TASK DESCRIPTION:
What appears from the first line of the data below through the line containing "destruct (Z.log2_spec a", both included, should be copied exactly, and nothing else.

DATA PROVIDED:
(** [ilog2] *)
Lemma ilog2_spec (q : Qc) : 0 < q -> pow2 (ilog2 q) <= q /\ q < pow2 (ilog2 q + 1).
Proof.
  intros Hq. unfold ilog2.
  destruct q as [[a b] cq]. 
  assert (Ha : (0 < a)%Z).
  { unfold Qclt, Qlt in Hq. simpl in Hq. lia. }
  cbn [this Qnum Qden].
  set (la := Z.log2 a). set (lb := Z.log2 (Z.pos b)).
  destruct (Z.log2_spec a Ha) as [Ha1 Ha2]. fold la in Ha1, Ha2.
  destruct (Z.log2_spec (Z.pos b) (Pos2Z.is_pos b)) as [Hb1 Hb2]. fold lb in Hb1, Hb2.
  assert (Hla : (0 <= la)%Z) by apply Z.log2_nonneg.
  assert (Hlb : (0 <= lb)%Z) by apply Z.log2_nonneg.
  assert (Hq' : (a # b == inject_Z a / inject_Z (Z.pos b))%Q) by apply Qmake_Qdiv.
  assert (Hbpos : (0 < inject_Z (Z.pos b))%Q) by (rewrite <- (Zlt_Qlt 0); lia).
  assert (P1 : forall k, (0 <= k)%Z -> (0 < inject_Z (2 ^ k))%Q).
  { intros k Hk. rewrite <- (Zlt_Qlt 0). apply Z.pow_pos_nonneg; lia. }
  assert (Hpow : forall x y, (0 <= x)%Z -> (0 <= y)%Z ->
                   (2 ^ (x - y) == inject_Z (2 ^ x) / inject_Z (2 ^ y))%Q).
  { intros x y Hx Hy. rewrite Qpower_minus by exact two_not_0.
    rewrite !Zpower_Qpower by assumption. reflexivity. }
  destruct (Qclt_le_dec _ _) as [Hlt|Hge].
  - split; [|replace (la - lb - 1 + 1)%Z with (la - lb)%Z by lia; exact Hlt].
    unfold pow2. qc2q. rewrite Hq'.
    replace (la - lb - 1)%Z with (la - (lb + 1))%Z by lia.
    rewrite Hpow by lia.
    apply Qle_shift_div_l; [exact Hbpos|].
    unfold Qdiv. rewrite <- Qmult_assoc, (Qmult_comm (/ _)), Qmult_assoc.
    apply Qle_shift_div_r; [apply P1; lia|].
    rewrite <- !inject_Z_mult, <- Zle_Qle.
    replace (lb + 1)%Z with (Z.succ lb) by lia. nia.
  - split; [exact Hge|].
    unfold pow2. qc2q. rewrite Hq'.
    replace (la - lb + 1)%Z with (la + 1 - lb)%Z by lia.
    rewrite Hpow by lia.
    apply Qlt_shift_div_r; [exact Hbpos|].
    unfold Qdiv. rewrite <- Qmult_assoc, (Qmult_comm (/ _)), Qmult_assoc.
    apply Qlt_shift_div_l; [apply P1; lia|].
    rewrite <- !inject_Z_mult, <- Zlt_Qlt.
    replace (la + 1)%Z with (Z.succ la) by lia. nia.
Qed.

Lemma ilog2_mono (x y : Qc) : 0 < x -> x <= y -> (ilog2 x <= ilog2 y)%Z.
Proof.
  intros Hx Hxy.
  assert (Hy : 0 < y) by (eapply Qclt_le_trans; eassumption).
  destruct (ilog2_spec x Hx) as [Hx1 _]. destruct (ilog2_spec y Hy) as [_ Hy2].
  assert (H : pow2 (ilog2 x) < pow2 (ilog2 y + 1)).
  { eapply Qcle_lt_trans; [exact Hx1|]. eapply Qcle_lt_trans; eassumption. }
  apply pow2_lt_inv in H. lia.
Qed.

Lemma ilog2_lt (q : Qc) (k : Z) : 0 < q -> q < pow2 k -> (ilog2 q < k)%Z.
Proof.
  intros Hq Hk. destruct (ilog2_spec q Hq) as [H1 _].
  apply pow2_lt_inv. eapply Qcle_lt_trans; eassumption.
Qed.


(** Rounding to the nearest integer *)

Lemma rne_cases (q : Qc) :
  rne q = floor q \/ (rne q = (floor q + 1)%Z /\ half <= q - Qc_of_Z (floor q)).
Proof.
  unfold rne. destruct (Qclt_le_dec _ _) as [Hlt|Hge]; [left; reflexivity|].
  destruct (Qclt_le_dec _ _) as [Hlt2|Hge2]; [right; split; [reflexivity|exact Hge]|].
  destruct (Z.even _); [left; reflexivity | right; split; [reflexivity|exact Hge]].
Qed.

Lemma floor_ge (n : Z) (q : Qc) : Qc_of_Z n <= q -> (n <= floor q)%Z.
Proof.
  intros Hn. unfold floor.
  rewrite <- (Qfloor_Z n). apply Qfloor_resp_le. exact Hn.
Qed.

Lemma rne_ge (n : Z) (q : Qc) : Qc_of_Z n <= q -> (n <= rne q)%Z.
Proof.
  intros Hn. apply floor_ge in Hn.
  destruct (rne_cases q) as [->|[-> _]]; lia.
Qed.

SOLUTION FOR THIS EXERCISE:
(** [ilog2] *)
Lemma ilog2_spec (q : Qc) : 0 < q -> pow2 (ilog2 q) <= q /\ q < pow2 (ilog2 q + 1).
Proof.
  intros Hq. unfold ilog2.
  destruct q as [[a b] cq]. 
  assert (Ha : (0 < a)%Z).
  { unfold Qclt, Qlt in Hq. simpl in Hq. lia. }
  cbn [this Qnum Qden].
  set (la := Z.log2 a). set (lb := Z.log2 (Z.pos b)).
  destruct (Z.log2_spec a Ha) as [Ha1 Ha2]. fold la in Ha1, Ha2.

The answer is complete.